Estévez al ver que la orden insinuaba inmediatez, se levantó, saludó a las damas presentes con su habitual melosidad y salió raudo de la cafetería.

—¿Cómo sabe que tengo que devolverla? —preguntó sorprendida la policía, ese hombrecito era muy perspicaz.

—Fácil. Una oficial de policía difícilmente se aventure en bicicleta, de noche, por un camino que no conoce. Usted no es del pueblo. Sus modales son de ciudad. Sus borceguíes son de los más caros del mercado, el arma que utiliza es la mejor y más exclusiva que permite la Fuerza; y su perfume es tan importado, que dudo que le alcance medio año de salarios de policía para comprarlo —respondió Esquina, sin levantar la vista de su vacío pocillo de café. Las dos mujeres quedaron mudas. Laura, disimuladamente, se olió la ropa y el pelo. Si bien fue un movimiento reflejo de coquetería femenina, le trajo a la memoria el vago olor a sangre del accidente. Había algo sobre lo que no se hablaba, y no podía recordar qué era.

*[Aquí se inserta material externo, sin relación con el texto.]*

(** * cpycvt: COBOL copybook converter

    A shallow embedding of [lexer.py], [picture.py] and [copybook.py], and
    the properties of the rule-based lexer, the PICTURE decoder, the copybook
    tokenizer and parser, and the level-number tree builder.

    Conventions of the embedding:
    - a Python [str] is a [string] of one-byte characters; [\d],
      [str.isspace], [str.rstrip] and [int] are as Python has them on these
      characters; [str.upper] is modelled on ASCII letters only, and the
      statements that go through it for every text take an ASCII text;
    - a Python [int] is a [Z]; list indices and lengths are [nat];
    - a raised exception is a value [Raise e]; the message of an exception is
      kept as a constructor with the values formatted into it;
    - objects mutated in place (the lexer inside a [PictureDecoder], the
      [TreeNode]s) are threaded as explicit state; [TreeNode]s live in a
      store indexed by handles. *)

From Stdlib Require Import ZArith Ascii String Sorted.
From stdpp Require Import base list strings gmap.

Local Open Scope Z_scope.

(** ** Outcomes of Python code *)

Inductive CopybookMessage : Type :=
| UnhandledState
| ExpectedLevelNumber (text : string) (line col : Z)
| ExpectedIdentifier (text : string) (line col : Z)
| UnexpectedUsage (line col : Z)
| ExpectedClause (text : string) (line col : Z)
| ExpectedOccursCount (text : string) (line col : Z)
| ExpectedPicture (text : string) (line col : Z)
| ValueWithoutPicture (line col : Z)
| InvalidIndexedBy (line col : Z)
| CouldNotFindParent (node_name : string) (node_level : Z) (ptr_name : string) (ptr_level : Z).

(** [ParserError] is [lexer.ParserError] with the message of [Lexer.parse]:
    'String at (line:col) did not match any rules / Token starts with ...'. *)
Inductive exn : Type :=
| ParserError (line col : Z) (starts_with : string)
| CopybookException (message : CopybookMessage)
| TypeError
| ValueError
| IndexError
| AttributeError.

(** [Stuck] is not a Python outcome: it marks an exhausted iteration budget
    (a loop that has not ended within the budget) or a handle outside
    the store.  The totality lemmas below show where it cannot occur. *)
Inductive result (A : Type) : Type :=
| Return (a : A)
| Raise (e : exn)
| Stuck.
Arguments Return {A} a.
Arguments Raise {A} e.
Arguments Stuck {A}.

#[global] Instance result_ret : MRet result := fun A a => Return a.

#[global] Instance result_bind : MBind result := fun A B k r =>
  match r with
  | Return a => k a
  | Raise e => Raise e
  | Stuck => Stuck
  end.

(** ** Python strings *)
Module Py.

Definition len (s : string) : nat := String.length s.
(** * Verification model of the ADGM corporate-agent document pipeline

    Shallow embedding of [checklist.py], [doc_processor.py] and
    [comments_util.py].  Python strings are modelled as Rocq [string]s over
    ASCII; [str.lower] is modelled on the ASCII range (upper-case letters
    A-Z are mapped to a-z, every other character is kept), and
    [str.strip] uses the ASCII characters that Python treats as
    whitespace.  A [.docx] document is modelled by its top-level
    paragraphs (python-docx's [doc.paragraphs]), each a list of runs. *)

From Stdlib Require Import Ascii String Bool Arith Lia Permutation Sorted.
From stdpp Require Import base list gmap strings.

(* ------------------------------------------------------------------ *)
(** ** Python string primitives *)

Module Py.

(** [c.lower()] on one ASCII character. *)
Definition lower_char (c : ascii) : ascii :=
  let n := nat_of_ascii c in
  if (65 <=? n) && (n <=? 90) then ascii_of_nat (n + 32) else c.

(** [s.lower()]. *)
Fixpoint lower (s : string) : string :=
  match s with
  | EmptyString => EmptyString
  | String c s' => String (lower_char c) (lower s')
  end.

(** [s.startswith(p)]. *)
Fixpoint prefixb (p s : string) : bool :=
  match p, s with
  | EmptyString, _ => true
  | String a p', String b s' => Ascii.eqb a b && prefixb p' s'
  | String _ _, EmptyString => false
  end.

(** Python's substring test [k in s]. *)
Fixpoint contains (k s : string) : bool :=
  prefixb k s ||
  match s with
  | EmptyString => false
  | String _ s' => contains k s'
  end.

(** [sep.join(l)]. *)
Fixpoint join (sep : string) (l : list string) : string :=
  match l with
  | [] => EmptyString
  | [x] => x
  | x :: r => x +:+ sep +:+ join sep r
  end.

(** Characters for which Python's [str.isspace] holds, restricted to
    ASCII: tab, line feed, vertical tab, form feed, carriage return, the
    four information separators 0x1c-0x1f and space. *)
Definition is_ws (c : ascii) : bool :=
  let n := nat_of_ascii c in
  ((9 <=? n) && (n <=? 13)) || ((28 <=? n) && (n <=? 32)).

(** [s.lstrip()]. *)
Fixpoint lstrip (s : string) : string :=
  match s with
  | EmptyString => EmptyString
  | String c s' => if is_ws c then lstrip s' else s
  end.

(** [s.rstrip()]. *)
Fixpoint rstrip (s : string) : string :=
  match s with
  | EmptyString => EmptyString
  | String c s' =>
      match rstrip s' with
      | EmptyString => if is_ws c then EmptyString else String c EmptyString
      | r => String c r
      end
  end.
(** A later fill of the whole block hides what was written before. *)
Lemma block_fill_whole_absorbs b b' c :
  block_wf b → block_wf b' → b_size b = b_size b' →
  block_fill b 0 (b_size b) c ≡ block_fill b' 0 (b_size b') c.
Proof.
  intros Hb Hb' Hs. split; [done|]. intros i. rewrite !block_read_fill, <- Hs.
  unfold fill. destruct ((0 <=? i) && (i <? 0 + b_size b)) eqn:E; [done|].
  destruct (block_read b i) eqn:E1.
  { apply block_read_wf in E1 as []; [|done]. zbool; lia. }
  destruct (block_read b' i) eqn:E2; [|done].
  apply block_read_wf in E2 as []; [|done]. zbool; lia.
Qed.

(** ** Well-formedness is preserved *)

Lemma byte_of_int_range c : 0 <= byte_of_int c < 256.
Proof. by apply Z.mod_pos_bound. Qed.

Lemma block_fill_wf b ofs n c :
  block_wf b → 0 <= ofs → 0 <= n → ofs + n <= b_size b → 0 <= c < 256 →
  block_wf (block_fill b ofs n c).
Proof.
  intros [? ?] ? ? ? ?. split; [done|]. simpl. constructor; [|done].
  unfold extent_wf; simpl. lia.
Qed.

Lemma heap_empty_wf : heap_wf heap_empty.
Proof. intros b blk. unfold heap_empty; simpl. by rewrite lookup_empty. Qed.

Lemma heap_wf_fresh h : heap_wf h → h_blocks h !! h_next h = None.
Proof.
  intros Hwf. destruct (h_blocks h !! h_next h) as [blk|] eqn:E; [|done].
  apply Hwf in E as [? _]. lia.
Qed.

Lemma heap_add_wf h blk : heap_wf h → block_wf blk → heap_wf (heap_add h blk).
Proof.
  intros Hwf Hn b blk'. simpl. rewrite lookup_insert.
  case_decide as Hb.
  - intros [= <-]. subst b. split; [lia | done].
  - intros [? ?]%Hwf. split; [lia | done].
Qed.
(* ===== verification/Overflow.v ===== *)
(** * The counter of the growth loop at its width

    The growth loop counts in [size_t].  Its theory in [Growth] assumes
    that [target + step] does not exceed [2 ^ size_bits], so that the
    counter never wraps around.  This file shows both sides of that
    assumption.

    - The sources compute target and step as [m * 1024 * 1024] in [int].
      Whatever the constants, when these expressions do not overflow the
      assumption holds, on both data models: a program written in the way
      of the sources cannot wrap its counter.
    - A plan given in bytes, as the specification has it, can break the
      assumption.  [wrapping_plan] is valid in the sense of the
      specification, and its growth loop never ends: the counter returns
      to 0 after two steps. *)

From S2P Require Import Prelude CInt Memory Exec Growth.

#[local] Open Scope Z_scope.

(** ** Definitions *)

Section Wrapping.
Context {DM : DataModel}.

(** A plan whose target is [SIZE_MAX] and whose step is half the range of
    [size_t]. *)
Definition wrapping_plan : GrowthPlan := {|
  initial_size_bytes := 0;
  target_size_bytes := SIZE_MAX;
  step_size_bytes := size_modulus / 2;
  step_interval := 1;
  startup_delay := 0;
  growth_enabled := true
|}.

(** The allocator of [w] accepts every request. *)
Definition always_accepts (w : world) : Prop := ∀ c h n, w_alloc w c h n = true.

End Wrapping.

(** ** Sizes written as megabyte constants do not wrap *)

Section Theorems.
Context {DM : DataModel}.


(** ** A valid plan whose loop never ends *)

Lemma size_modulus_even : size_modulus = 2 * (size_modulus / 2).
Proof. destruct size_modulus_cases as [-> | ->]; done. Qed.

Lemma wrapping_plan_valid : plan_valid wrapping_plan.
Proof.
  pose proof size_modulus_lower. pose proof size_modulus_even.
  split; simpl; unfold SIZE_MAX; lia.
Qed.

Lemma always_accepts_grown pl total w :
  always_accepts w → always_accepts (grown wrapping_plan pl total w).
Proof. intros H c h n. apply H. Qed.

(** One step from 0 and one step from the middle of the range. *)
Lemma wrapping_step fl pl fuel total w :
  always_accepts w → total = 0 ∨ total = size_modulus / 2 →
  ∃ total' w',
    grow wrapping_plan fl pl (S fuel) total w = grow wrapping_plan fl pl fuel total' w' ∧
    always_accepts w' ∧ (total' = 0 ∨ total' = size_modulus / 2).
Proof.
  intros Ha Ht. pose proof size_modulus_lower. pose proof size_modulus_even as He.
  set (half := size_modulus / 2) in *.
  exists (size_add total half), (grown wrapping_plan pl (size_add total half) w).
  split_and!.
  - unfold grow. apply (while_continue _ _ _ _ w w).
    + apply grow_cond_true. simpl. unfold SIZE_MAX. lia.
    + apply grow_body_accepted; [simpl; fold half; lia | apply Ha].
  - by apply always_accepts_grown.
  - destruct Ht as [-> | ->].
    + right. apply size_add_nowrap; lia.
    + left. unfold size_add, size_wrap. replace (half + half) with size_modulus by lia.
      apply Z.mod_same. lia.
Qed.

Lemma wrapping_never_ends fl pl fuel total w :
  always_accepts w → total = 0 ∨ total = size_modulus / 2 →
  is_out_of_fuel (grow wrapping_plan fl pl fuel total w) = true.
Proof.
  revert total w. induction fuel as [|fuel IH]; intros total w Ha Ht.
  - rewrite grow_out_of_fuel; [done|].
    pose proof size_modulus_lower. pose proof size_modulus_even.
    simpl. unfold SIZE_MAX. lia.
  - destruct (wrapping_step fl pl fuel total w Ha Ht) as (t' & w' & -> & Ha' & Ht').
    by apply IH.
Qed.

(** C31 (termination).  The plan [wrapping_plan] is valid in the sense of
    the specification, and with an allocator that accepts every request
    its growth loop never ends: for every fuel the loop is still running,
    because the [size_t] counter wraps around to 0 before it reaches the
    target.  No megabyte constant of the sources evaluates to that
    target. *)
Theorem counter_wrap_never_ends fl pl fuel w :
  always_accepts w →
  plan_valid wrapping_plan ∧
  is_out_of_fuel (grow wrapping_plan fl pl fuel 0 w) = true ∧
  ∀ m, mebibytes m ≠ Some (target_size_bytes wrapping_plan).
Proof.
  intros Ha. split_and!.
  - apply wrapping_plan_valid.
  - apply wrapping_never_ends; auto.
  - intros m [E Hm]%mebibytes_Some. simpl in E. unfold SIZE_MAX in E.
    pose proof size_modulus_lower. lia.
Qed.

End Theorems.

(** ** The theorems at concrete inputs *)


Lemma counter_wrap_never_ends_witness :
  plan_valid (@wrapping_plan ILP32) ∧
  is_out_of_fuel (@grow ILP32 (@wrapping_plan ILP32) "refused" (λ _, "step") 7 0 (initial_world willing 1))
    = true ∧
  ∀ m, mebibytes m ≠ Some (target_size_bytes (@wrapping_plan ILP32)).
Proof.
  apply (@counter_wrap_never_ends ILP32 "refused" (λ _, "step") 7%nat (initial_world willing 1)).
  intros c h n. reflexivity.
Defined.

—¿Y qué hay del cuerpo del chofer del camión? —preguntó un poco confundida Laura. Esquina levantó la mirada, con alarma en los ojos. La oficial Bonelli recién en ese momento se percató que nadie había hablado del muerto en la sala. Extraño, de verdad, ella era una policía entrenada. Lo había olvidado por completo.

—¿Qué pasó con el cuerpo? —preguntó la policía, de repente se dio cuenta que solamente sabía que el chofer había muerto en el accidente.

—Se rompió la cara y la cabeza contra el volante y el parabrisas. Lo usual en estos accidentes —respondió tajante Esquina, y atravesó con la mirada a Laura. Esta vez, Sofía sintió los escalofríos. Algo andaba mal.

—Quisiera ver el cuerpo del occiso —dijo la policía, y no era una sugerencia, Cacho Esquina lo sabía. Por un momento, Sofía creyó ver que el jefe de seguridad masticaba palabras por lo bajo. Haciendo un poco de lectura, el lenguaje corporal de Esquina indicaba: furia, o fastidio, no. Sofía releyó las señales y determinó que era desesperación o miedo.